|
|
Eric Czech 2012-08-07, 13:35
Hello everyone,
I'm trying to store many small values in indexes created via MR jobs, and I was hoping to get some advice on how to structure my rows. Essentially, I have complete control over how large the rows should be as the values are small, consistent in size, and can be grouped together in any way I'd like. My question then is, what's the ideal size for a row in Hbase, in bytes?
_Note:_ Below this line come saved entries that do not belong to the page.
(* ===== verification/GenesisState.v ===== *)
(** * Loading a genesis (core/chain-configs/src/genesis_validate.rs,
      core/store/src/genesis/state_applier.rs)

    The node reads the records of the genesis file, checks them against the configuration
    and writes them into the state of a shard, from which the first chunk starts.  Reading
    JSON is left to serde: [load_genesis] converts field by field what it hands over.
    Flushing in between does not change what is written. *)

From S2P Require Import Prelude Decimal GenesisTools Crates AccountId Primitives Errors Fees Borsh Wire ReceiptWire ShardLayout.
From S2P Require Import Bandwidth TrieQueue OutgoingMetadata State BitcoinTx RuntimeTypes Validation Congestion Scheduling.
From S2P Require Import Actions Runtime Receipts Validators Transactions Apply.

Inductive StateRecord : Type :=
| RecAccount (account_id : AccountId) (account : Account)
| RecData (account_id : AccountId) (data_key value : list Z)
| RecContract (account_id : AccountId) (code : list Z)
| RecAccessKey (account_id : AccountId) (public_key : PublicKey) (access_key : AccessKey)
| RecPostponedReceipt (receipt : Receipt)
| RecReceivedData (account_id : AccountId) (data_id : CryptoHash) (data : option (list Z))
| RecDelayedReceipt (receipt : Receipt)
| RecGasKeyNonce (account_id : AccountId) (public_key : PublicKey) (index nonce : Z).

Definition state_record_to_account_id (r : StateRecord) : AccountId :=
  match r with
  | RecAccount id _ | RecAccessKey id _ _ | RecGasKeyNonce id _ _ _ | RecContract id _
  | RecReceivedData id _ _ | RecData id _ _ => id
  | RecPostponedReceipt receipt | RecDelayedReceipt receipt => r_receiver_id receipt
  end.

(** The fields of [GenesisConfig] that validation reads; a rational is a pair. *)
Record GenesisConfig : Type := mkGenesisConfig {
  gc_validators : list (AccountId * PublicKey * Z);
  gc_total_supply : Z;
  gc_online_min_threshold : Z * Z;
  gc_online_max_threshold : Z * Z;
  gc_gas_price_adjustment_rate : Z * Z;
  gc_epoch_length : Z;
}.

(** Comparison of rationals with positive denominators. *)
Definition ratio_le (a b : Z * Z) : bool := a.1 * b.2 <=? b.1 * a.2.

(* ------------------------------------------------------------------ *)
(** ** Validation *)

Record GenesisValidator : Type := mkGenesisValidator {
  gv_total_supply : Z;
  gv_staked_accounts : gmap AccountId Z;
  gv_account_ids : gset AccountId;
  gv_access_key_account_ids : gset AccountId;
  gv_contract_account_ids : gset AccountId;
  gv_validation_errors : list message;
}.

Definition validator_new : GenesisValidator := mkGenesisValidator 0 ∅ ∅ ∅ ∅ [].

Definition duplicate_account (id : AccountId) : message :=
  Msg "Duplicate account id {} in genesis records" [FS id].
Definition second_contract (id : AccountId) : message :=
  Msg "account {} has more than one contract deployed" [FS id].

Definition process_record (v : GenesisValidator) (r : StateRecord) : result GenesisValidator unit :=
  match r with
  | RecAccount id account =>
      let errors := if bool_decide (id ∈ gv_account_ids v)
                    then gv_validation_errors v ++ [duplicate_account id] else gv_validation_errors v in
      let? total := add_or_panic u128_max (amount account) (locked account) in
      let? supply := add_or_panic u128_max (gv_total_supply v) total in
      Ok (mkGenesisValidator supply
            (if 0 <? locked account then <[id := locked account]> (gv_staked_accounts v)
             else gv_staked_accounts v)
            ({[id]} ∪ gv_account_ids v) (gv_access_key_account_ids v) (gv_contract_account_ids v) errors)
  | RecAccessKey id _ _ =>
      Ok (mkGenesisValidator (gv_total_supply v) (gv_staked_accounts v) (gv_account_ids v)
            ({[id]} ∪ gv_access_key_account_ids v) (gv_contract_account_ids v) (gv_validation_errors v))
  | RecContract id _ =>
      let errors := if bool_decide (id ∈ gv_contract_account_ids v)
                    then gv_validation_errors v ++ [second_contract id] else gv_validation_errors v in
      Ok (mkGenesisValidator (gv_total_supply v) (gv_staked_accounts v) (gv_account_ids v)
            (gv_access_key_account_ids v) ({[id]} ∪ gv_contract_account_ids v) errors)
  | _ => Ok v
  end.

Section validation.
Context {C : Crates}.

Definition errors_if (b : bool) (e : message) : list message := if b then [e] else [].

Definition missing_accounts (template : string) (ids : gset AccountId) (v : GenesisValidator) : list message :=
  map (fun id => Msg template [FS id])
    (filter (fun id => id ∉ gv_account_ids v) (elements ids)).

Definition validate_processed_records (cfg : GenesisConfig) (v : GenesisValidator) : list message :=
  let validators : gmap AccountId Z := list_to_map (rev (map (fun '(id, _, x) => (id, x)) (gc_validators cfg))) in
  gv_validation_errors v
  ++ flat_map (fun '(_, pk, _) => errors_if (negb (is_valid_staking_key pk))
                 (lit "validator staking key is not valid")) (gc_validators cfg)
  ++ errors_if (negb (Z.of_nat (size validators) =? vec_len (gc_validators cfg)))
       (Msg "Duplicate account in validators. The number of account_ids: {} does not match the number of validators: {}."
          [FZ (Z.of_nat (size (gv_account_ids v))); FZ (Z.of_nat (size validators))])
  ++ errors_if (size validators =? 0)%nat (lit "No validators in genesis")
  ++ errors_if (negb (gv_total_supply v =? gc_total_supply cfg))
       (Msg "wrong total supply. account.locked() + account.amount() = {} is not equal to the total supply = {} specified in genesis config."
          [FZ (gv_total_supply v); FZ (gc_total_supply cfg)])
  ++ errors_if (negb (bool_decide (validators = gv_staked_accounts v)))
       (lit "Validator accounts do not match staked accounts.")
  ++ missing_accounts "access key account {} does not exist" (gv_access_key_account_ids v) v
  ++ missing_accounts "contract account {} does not exist," (gv_contract_account_ids v) v
  ++ errors_if (ratio_le (gc_online_max_threshold cfg) (gc_online_min_threshold cfg))
       (lit "Online max threshold {} smaller than min threshold {}")
  ++ errors_if (negb (ratio_le (gc_online_max_threshold cfg) (1, 1)))
       (lit "Online max threshold must be less or equal than 1, but current value is {}")
  ++ errors_if (10000000 <=? (gc_online_max_threshold cfg).1)
       (lit "online_max_threshold's numerator is too large, may lead to overflow.")
  ++ errors_if (10000000 <=? (gc_online_min_threshold cfg).1)
       (lit "online_min_threshold's numerator is too large, may lead to overflow.")
  ++ errors_if (10000000 <=? (gc_online_max_threshold cfg).2)
       (lit "online_max_threshold's denominator is too large, may lead to overflow.")
  ++ errors_if (10000000 <=? (gc_online_min_threshold cfg).2)
       (lit "online_min_threshold's denominator is too large, may lead to overflow.")
  ++ errors_if (ratio_le (1, 1) (gc_gas_price_adjustment_rate cfg))
       (lit "Gas price adjustment rate must be less than 1, value in config is {}")
  ++ errors_if (gc_epoch_length cfg =? 0) (lit "Epoch Length must be greater than 0").

(** The errors; none means that the genesis is accepted. *)
Definition validate_genesis (cfg : GenesisConfig) (records : list StateRecord) : result (list message) unit :=
  let? v := for_each (fun r v => process_record v r) records validator_new in
  Ok (validate_processed_records cfg v).
End validation.

(* ------------------------------------------------------------------ *)
(** ** Writing the state *)

(** [StorageComputer::process_record]. *)
Definition record_usage (cfg : StorageUsageConfig) (r : StateRecord) : result (option (AccountId * Z)) unit :=
  match r with
  | RecAccount id _ => Ok (Some (id, num_bytes_account cfg))
  | RecData id data_key value =>
      let? a := add_or_panic u64_max (num_extra_bytes_record cfg) (vec_len data_key) in
      let? a := add_or_panic u64_max a (vec_len value) in
      Ok (Some (id, a))
  | RecContract id code => Ok (Some (id, vec_len code))
  | RecAccessKey id pk k =>
      let? a := add_or_panic u64_max (num_extra_bytes_record cfg) (vec_len (enc public_key_c pk)) in
      let? a := add_or_panic u64_max a (vec_len (enc access_key_c k)) in
      Ok (Some (id, a))
  | RecGasKeyNonce id pk _ nonce =>
      let? a := add_or_panic u64_max (num_extra_bytes_record cfg) (vec_len (enc public_key_c pk)) in
      let? a := add_or_panic u64_max a 2 in
      let? a := add_or_panic u64_max a (vec_len (enc u64_c nonce)) in
      Ok (Some (id, a))
  | RecPostponedReceipt _ | RecReceivedData _ _ _ | RecDelayedReceipt _ => Ok None
  end.

Definition add_usage (cfg : StorageUsageConfig) (r : StateRecord) (m : gmap AccountId Z)
    : result (gmap AccountId Z) unit :=
  let? o := record_usage cfg r in
  match o with
  | Some (id, usage) =>
      let? u := add_or_panic u64_max (default 0 (m !! id)) usage in
      Ok (<[id := u]> m)
  | None => Ok m
  end.

(** The state, the queue of delayed receipts, what is postponed, and the storage used. *)
Record GenesisBatch : Type := mkGenesisBatch {
  gb_state : State;
  gb_delayed : TrieQueue ReceiptOrStateStoredReceipt;
  gb_postponed : list Receipt;
  gb_usage : gmap AccountId Z;
}.

Section apply_genesis.
Context {C : Crates}.
Variable cfg : StorageUsageConfig.

Definition set_delayed_receipt (q : TrieQueue ReceiptOrStateStoredReceipt) (receipt : Receipt)
    : result (TrieQueue ReceiptOrStateStoredReceipt) unit :=
  let index := next_available_index (q_indices q) in
  let? next := add_or_panic u64_max index 1 in
  Ok (mkTrieQueue (<[index := BareReceipt receipt]> (q_items q))
        (mkTrieQueueIndices (first_index (q_indices q)) next)).

(** One record.  Code of an account that does not exist is only logged. *)
Definition write_record (r : StateRecord) (b : GenesisBatch) : result GenesisBatch unit :=
  let s := gb_state b in
  let? usage := add_usage cfg r (gb_usage b) in
  let with_state s := mkGenesisBatch s (gb_delayed b) (gb_postponed b) usage in
  match r with
  | RecAccount id account => Ok (with_state (set_account s id account))
  | RecData id data_key value => Ok (with_state (set_contract_data s id data_key value))
  | RecContract id code =>
      match get_account s id with
      | Some account =>
          if bool_decide (sha256 code = default hash_default (local_code (contract account)))
          then Ok (with_state (set_code s id code)) else Panic
      | None => Ok (with_state s)
      end
  | RecAccessKey id pk k => Ok (with_state (set_access_key s id pk k))
  | RecGasKeyNonce id pk index nonce => Ok (with_state (set_gas_key_nonce s id pk index nonce))
  | RecPostponedReceipt receipt => Ok (mkGenesisBatch s (gb_delayed b) (gb_postponed b ++ [receipt]) usage)
  | RecReceivedData id data_id data => Ok (with_state (set_received_data s id data_id data))
  | RecDelayedReceipt receipt =>
      let? q := set_delayed_receipt (gb_delayed b) receipt in
      Ok (mkGenesisBatch s q (gb_postponed b) usage)
  end.

(** Records of other shards are skipped. *)
Definition write_own_record (account_ids : gset AccountId) (r : StateRecord) (b : GenesisBatch)
    : result GenesisBatch unit :=
  if bool_decide (state_record_to_account_id r ∈ account_ids) then write_record r b else Ok b.

Definition write_usage (p : AccountId * Z) (s : State) : result State unit :=
  match get_account s p.1 with
  | Some account => Ok (set_account s p.1 (set_storage_usage account p.2))
  | None => Panic
  end.

Definition insert_postponed_action_receipt (s : State) (receipt : Receipt) (id : AccountId)
    (input_data_ids : list CryptoHash) : result State unit :=
  let? (s, pending_data_count) :=
    map_err (fun _ => tt) (link_missing_data s id (r_receipt_id receipt) input_data_ids 0) in
  if pending_data_count =? 0 then Panic
  else map_err (fun _ => tt)
         (set_postponed_receipt (set_pending_data_count s id (r_receipt_id receipt) pending_data_count) receipt).

Definition write_postponed (receipt : Receipt) (s : State) : result State unit :=
  match versioned_receipt receipt with
  | VAction _ ar => insert_postponed_action_receipt s receipt (r_receiver_id receipt) (ar_input_data_ids ar)
  | VPromiseYield _ _ => map_err (fun _ => tt) (set_promise_yield_receipt s receipt)
  | _ => Panic
  end.

Definition write_stake (account_ids : gset AccountId) (v : AccountId * PublicKey * Z) (s : State)
    : result State unit :=
  let '(id, _, stake) := v in
  if negb (bool_decide (id ∈ account_ids)) then Ok s
  else
    match get_account s id with
    | Some account => Ok (set_account s id (set_locked account stake))
    | None => Panic
    end.

(** [GenesisStateApplier::apply]; the order in which the storage of the accounts is written does
    not matter. *)
Definition apply_genesis (validators : list (AccountId * PublicKey * Z)) (records : list StateRecord)
    (account_ids : gset AccountId) : result Shard unit :=
  let? b := for_each (write_own_record account_ids) records
              (mkGenesisBatch empty_state empty_queue [] ∅) in
  let? s := for_each write_usage (map_to_list (gb_usage b)) (gb_state b) in
  let? s := for_each write_postponed (gb_postponed b) s in
  let? s := for_each (write_stake account_ids) validators s in
  Ok (mkShard s (gb_delayed b) ∅ (mkOutgoingMetadatas ∅ default_config) None).
End apply_genesis.

(* ------------------------------------------------------------------ *)
(** ** From the file to the node *)

Section load.
Context {C : Crates}.
(** [PublicKey::from_str], and base64 decoding of stored keys and values. *)
Variable parse_public_key : string -> option PublicKey.
Variable b64_decode : string -> option (list Z).

Definition parse_account_id (id : string) : option AccountId := if is_ok (validate id) then Some id else None.

(** [Account::deserialize] of version 1. *)
Definition load_account (a : AccountData) : option Account :=
  match parse_uint u128_max (ad_amount a), parse_uint u128_max (ad_locked a), bs58_decode (ad_code_hash a) with
  | Some amount, Some locked, Some code_hash =>
      if (length code_hash =? 32)%nat && bool_decide (ad_version a = "V1")
      then Some (AccV1 (mkAccountV1 amount locked code_hash (ad_storage_usage a))) else None
  | _, _, _ => None
  end.

Definition load_record (r : ToolRecord) : option StateRecord :=
  match r with
  | ToolAccount id account =>
      match parse_account_id id, load_account account with
      | Some id, Some account => Some (RecAccount id account)
      | _, _ => None
      end
  | ToolAccessKey id pk k =>
      match parse_account_id id, parse_public_key pk with
      | Some id, Some pk =>
          if bool_decide (akd_permission k = "FullAccess")
          then Some (RecAccessKey id pk (mkAccessKey (akd_nonce k) PermFullAccess)) else None
      | _, _ => None
      end
  | ToolData id key value =>
      match parse_account_id id, b64_decode key, b64_decode value with
      | Some id, Some key, Some value => Some (RecData id key value)
      | _, _, _ => None
      end
  end.

Definition load_validator (v : ValidatorInfo) : option (AccountId * PublicKey * Z) :=
  match parse_account_id (vi_account_id v), parse_public_key (vi_public_key v),
        parse_uint u128_max (vi_amount v) with
  | Some id, Some pk, Some stake => Some (id, pk, stake)
  | _, _, _ => None
  end.

Definition load_genesis (g : GenesisFile) : option (GenesisConfig * list StateRecord) :=
  match mapM load_validator (g_validators g), parse_uint u128_max (g_total_supply g),
        mapM load_record (g_records g) with
  | Some validators, Some total_supply, Some records =>
      Some (mkGenesisConfig validators total_supply (g_online_min_threshold g) (g_online_max_threshold g)
              (g_gas_price_adjustment_rate g) (g_epoch_length g), records)
  | _, _, _ => None
  end.
End load.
I'm trying to determine how to group my values together into larger values, and I think having a target size to hit would make that a lot easier.
I know fewer rows is generally better to avoid the repetitive storage of keys, cfs, and qualifiers provided that those rows still suit a given application, but I'm not sure at what point the scale will tip in the other direction and I'll start to see undue memory pressure or compaction issues with rows that are too large.
Thanks in advance!
Jean-Daniel Cryans 2012-08-07, 18:26
Hi Eric,
An ideal cell size would probably be the size of a block, so 64KB including the keys. Having bigger cells would inflate the size of your blocks but then you'd be outside of the normal HBase settings.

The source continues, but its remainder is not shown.